La cérémonie de l'imposition des cendres aux fidèles en signe de pénitence ne devint une
obligation pour les chrétiens que par une prescription du pape Urbain II, lors du concile
de Bénévent (1091).
La date du mardi gras, veille du mercredi des cendres, dépend de celle de Pâques, c'està-dire du calendrier lunaire. Pâques est fixé au premier dimanche qui suit la première
pleine lune de l'équinoxe de printemps (21 mars). La date de Pâques varie entre le 22
mars et le 25 avril. Le mardi gras tombe au plus tôt le 3 février, ou le 4 les années
bissextiles, et au plus tard le 9 mars.
« CARNAVAL » : L'ORIGINE DU MOT ?
L'étymologie du mot carnaval a ouvert le champ à de multiples thèses. La graphie
quarnivalle dans un texte français du duché de Bouillon, daté de 1268, a égaré maints
linguistes réputés ne s'apercevant pas que l'ancien français du document avait été
transposé de manière peu correcte en français plus ou moins classique du 17e siècle. Dès
le milieu du 19e siècle, le rapprochement de carnaval et de carrus navalis, le char naval,
connut un grand succès. Plus récemment, la littérature a proposé d'attribuer l'origine du
nom à la déesse Carna, personnage mythique évoqué dans les Fastes d'Ovide.

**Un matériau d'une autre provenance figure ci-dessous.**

(* ===== verification/Isolates.v ===== *)
(** * Isolates: the isolate table, relayed handles and the vblank budget

    Models the state QEMU keeps per isolate ([src/qemu/nvkvm_isolate.c],
    [nvkvm_isolate.h]): slots and their reuse, the list of handles relayed from other
    isolates, the ownership records of NVKMS vblank controls with their VM-wide
    budget, and the teardown that returns all of it.

    Isolates are created and killed by the thread that serves the request queue;
    relays and vblank requests run on pool workers.  Every critical section is one
    definition ([note_xrm], [vbl_take], ...), the functions of the source compose
    them with what other threads do in between ([mid]), and [istep] interleaves
    the sections of all threads. *)
From S2P Require Import Prelude.

Module Isolates.

Definition NVKVM_ISOLATE_MAX : Z := 4096.
Definition NVKVM_XRM_MAX : Z := 256.
Definition NVKVM_NVKMS_VBLANK_MAX : Z := 64.
Definition NVKVM_ISO_UID_SLOTS : Z := 4096.
Definition NVKVM_ISO_UID_BASE_MIN : Z := 65536.
Definition NVKVM_ISO_UID_BASE_MAX : Z := 4294901760 - NVKVM_ISO_UID_SLOTS.

(** ** State *)
Record nvkvm_xrm_handle := Xrm { x_hid : Z; x_gen : Z }.
Record nvkvm_nvkms_vblank := Vbl { v_res : Z; v_hid : Z; v_dev : Z; v_disp : Z; v_ctl : Z }.
Definition vbl0 : nvkvm_nvkms_vblank := Vbl 0 0 0 0 0.

#[export] Instance vbl_inhabited : Inhabited nvkvm_nvkms_vblank := populate vbl0.
#[export] Instance xrm_eq_dec : EqDecision nvkvm_xrm_handle.
Proof. solve_decision. Defined.

Record ring_info := RingInfo {
  rg_memfd : Z; rg_qva : Z; rg_region : Z; rg_bytes : Z; rg_gpa : Z; rg_slot : Z; rg_ready : bool
}.

Record nvkvm_isolate := Iso {
  i_id : Z; i_session : Z; i_pid : Z; i_sock : Z; i_alive : bool; i_in_use : bool;
  i_uid : Z; i_txn : Z; i_open_fd : Z; i_present_fd : Z; i_ring : ring_info;
  i_xrm : list nvkvm_xrm_handle; i_accepting : bool;
  i_vbl : list nvkvm_nvkms_vblank; i_seq : Z
}.

Definition vbl_clear : list nvkvm_nvkms_vblank := replicate 64 vbl0.
Definition iso0 : nvkvm_isolate :=
  Iso 0 0 0 (-1) false false 0 0 (-1) (-1) (RingInfo (-1) 0 0 0 0 (-1) false) [] false vbl_clear 0.

(** The array of [NVKVM_ISOLATE_MAX] slots; a slot never written is [iso0]. *)
Record nvkvm_isolate_table := ITbl {
  isolates : gmap Z nvkvm_isolate; next_id : Z; nvkms_vblank_total : Z
}.
Definition nvkvm_isolate_table_init : nvkvm_isolate_table := ITbl ∅ 1 0.

Definition iso_at (t : nvkvm_isolate_table) (id : Z) : nvkvm_isolate := default iso0 (isolates t !! id).
Definition set_iso (t : nvkvm_isolate_table) (id : Z) (i : nvkvm_isolate) : nvkvm_isolate_table :=
  ITbl (<[id := i]> (isolates t)) (next_id t) (nvkms_vblank_total t).
Definition set_total (t : nvkvm_isolate_table) (n : Z) : nvkvm_isolate_table :=
  ITbl (isolates t) (next_id t) n.

Definition bad_iso (id : Z) : bool := (id =? 0) || (NVKVM_ISOLATE_MAX <=? id).
Definition mine (id : Z) (i : nvkvm_isolate) : bool := i_in_use i && (i_id i =? id).

Definition with_xrm (i : nvkvm_isolate) (l : list nvkvm_xrm_handle) : nvkvm_isolate :=
  Iso (i_id i) (i_session i) (i_pid i) (i_sock i) (i_alive i) (i_in_use i) (i_uid i) (i_txn i) (i_open_fd i)
    (i_present_fd i) (i_ring i) l (i_accepting i) (i_vbl i) (i_seq i).
Definition with_vbl (i : nvkvm_isolate) (l : list nvkvm_nvkms_vblank) (seq : Z) : nvkvm_isolate :=
  Iso (i_id i) (i_session i) (i_pid i) (i_sock i) (i_alive i) (i_in_use i) (i_uid i) (i_txn i) (i_open_fd i)
    (i_present_fd i) (i_ring i) (i_xrm i) (i_accepting i) l seq.
Definition with_accepting (i : nvkvm_isolate) (b : bool) : nvkvm_isolate :=
  Iso (i_id i) (i_session i) (i_pid i) (i_sock i) (i_alive i) (i_in_use i) (i_uid i) (i_txn i) (i_open_fd i)
    (i_present_fd i) (i_ring i) (i_xrm i) b (i_vbl i) (i_seq i).
Definition with_alive (i : nvkvm_isolate) (b : bool) : nvkvm_isolate :=
  Iso (i_id i) (i_session i) (i_pid i) (i_sock i) b (i_in_use i) (i_uid i) (i_txn i) (i_open_fd i)
    (i_present_fd i) (i_ring i) (i_xrm i) (i_accepting i) (i_vbl i) (i_seq i).
Definition with_in_use (i : nvkvm_isolate) (b : bool) : nvkvm_isolate :=
  Iso (i_id i) (i_session i) (i_pid i) (i_sock i) (i_alive i) b (i_uid i) (i_txn i) (i_open_fd i)
    (i_present_fd i) (i_ring i) (i_xrm i) (i_accepting i) (i_vbl i) (i_seq i).

(** ** Slots *)

(** The assignments of [alloc_isolate_slot] to the slot it claims. *)
Definition claim (i : nvkvm_isolate) (id : Z) : nvkvm_isolate :=
  Iso id (i_session i) (i_pid i) (-1) false true 0 1 (-1) (-1) (RingInfo (-1) 0 0 0 0 (-1) false)
    [] true vbl_clear 1.

Definition fd_opt (fd : Z) : list Z := if 0 <=? fd then [fd] else [].

(** Returns the claimed id and the descriptors closed on the way. *)
Fixpoint slot_loop (n : nat) (t : nvkvm_isolate_table) : nvkvm_isolate_table * option (Z * list Z) :=
  match n with
  | O => (t, None)
  | S n' =>
      let id := next_id t in
      let nx := if NVKVM_ISOLATE_MAX <=? id + 1 then 1 else id + 1 in
      let t1 := ITbl (isolates t) nx (nvkms_vblank_total t) in
      if id =? 0 then slot_loop n' t1
      else
        let i := iso_at t id in
        if negb (i_in_use i)
        then (set_iso t1 id (claim i id), Some (id, fd_opt (i_open_fd i) ++ fd_opt (i_present_fd i)))
        else slot_loop n' t1
  end.
Definition alloc_isolate_slot (t : nvkvm_isolate_table) : nvkvm_isolate_table * option (Z * list Z) :=
  slot_loop (Z.to_nat NVKVM_ISOLATE_MAX) t.

(** The uid of a slot, and the check that no live isolate holds it. *)
Definition nvkvm_iso_uid_for_slot (base slot : Z) : option Z :=
  if NVKVM_ISO_UID_SLOTS <=? slot then None
  else if (base <? NVKVM_ISO_UID_BASE_MIN) || (NVKVM_ISO_UID_BASE_MAX <? base) then None
  else Some (u32 (base + slot)).

Definition uid_taken (t : nvkvm_isolate_table) (id uid : Z) : bool :=
  existsb (fun k => negb (k =? id) && i_in_use (iso_at t k) && (i_uid (iso_at t k) =? uid))
    (map Z.of_nat (seq 0 (Z.to_nat NVKVM_ISOLATE_MAX))).

Definition with_uid (i : nvkvm_isolate) (uid : Z) : nvkvm_isolate :=
  Iso (i_id i) (i_session i) (i_pid i) (i_sock i) (i_alive i) (i_in_use i) uid (i_txn i) (i_open_fd i)
    (i_present_fd i) (i_ring i) (i_xrm i) (i_accepting i) (i_vbl i) (i_seq i).

(** [use_uid]: the window's base, [None] when the mode is off. *)
Definition assign_uid (use_uid : option Z) (t : nvkvm_isolate_table) (id : Z) : nvkvm_isolate_table * Z :=
  match use_uid with
  | None => (t, 0)
  | Some base =>
      match nvkvm_iso_uid_for_slot base (id mod NVKVM_ISOLATE_MAX) with
      | None => (set_iso t id (with_in_use (iso_at t id) false), - ERANGE)
      | Some uid =>
          if uid_taken t id uid then (set_iso t id (with_in_use (iso_at t id) false), - 98)
          else (set_iso t id (with_uid (iso_at t id) uid), 0)
      end
  end.

(** What the rest of [nvkvm_isolate_create] does to the slot, once the stub runs. *)
Definition created (i : nvkvm_isolate) (pid sock : Z) : nvkvm_isolate :=
  Iso (i_id i) (i_session i) pid sock true (i_in_use i) (i_uid i) (i_txn i) (i_open_fd i)
    (i_present_fd i) (i_ring i) (i_xrm i) (i_accepting i) (i_vbl i) (i_seq i).
Definition with_session (i : nvkvm_isolate) (s : Z) : nvkvm_isolate :=
  Iso (i_id i) s (i_pid i) (i_sock i) (i_alive i) (i_in_use i) (i_uid i) (i_txn i) (i_open_fd i)
    (i_present_fd i) (i_ring i) (i_xrm i) (i_accepting i) (i_vbl i) (i_seq i).

Definition nvkvm_isolate_host_pid (t : nvkvm_isolate_table) (id : Z) : Z :=
  if bad_iso id then 0
  else let i := iso_at t id in if mine id i && i_alive i then i_pid i else 0.

(** ** Handles relayed from other isolates *)
Definition note_xrm (id hid : Z) (i : nvkvm_isolate) : nvkvm_isolate * bool :=
  if mine id i then
    let present := existsb (fun x => x_hid x =? hid) (i_xrm i) in
    if negb (i_accepting i) then (i, true)
    else if present then (i, true)
    else if arr_len (i_xrm i) <? NVKVM_XRM_MAX then (with_xrm i (i_xrm i ++ [Xrm hid 0]), false)
    else (i, true)
  else (i, true).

Moins bizarres et plus sérieuses, du moins en apparence, restent les explications
coutumières développées au 17e siècle. Faut-il entendre en carnaval l'adieu à la chair
(carne, seu caro vale) ? Étymologie de savants italiens. Ou faut-il lui préférer l'étymon
carn-a-val, « parce qu'on mange alors beaucoup de viande pour se dédommager de
l'abstinence qui doit suivre » ?
Le mot viendrait plutôt de carnelevamen issu de la basse latinité qui désignait à l'origine
le mardi gras, le temps de « l'abandon de la viande ». A première vue contradictoire
cette conjecture devient logique si on la rapproche des origines quand le début du jeûne
du carême, annoncé le dimanche de la quadragésime, commençait le lundi. D'autres
interprétations prétendent enrichir encore le corpus carnavalesque.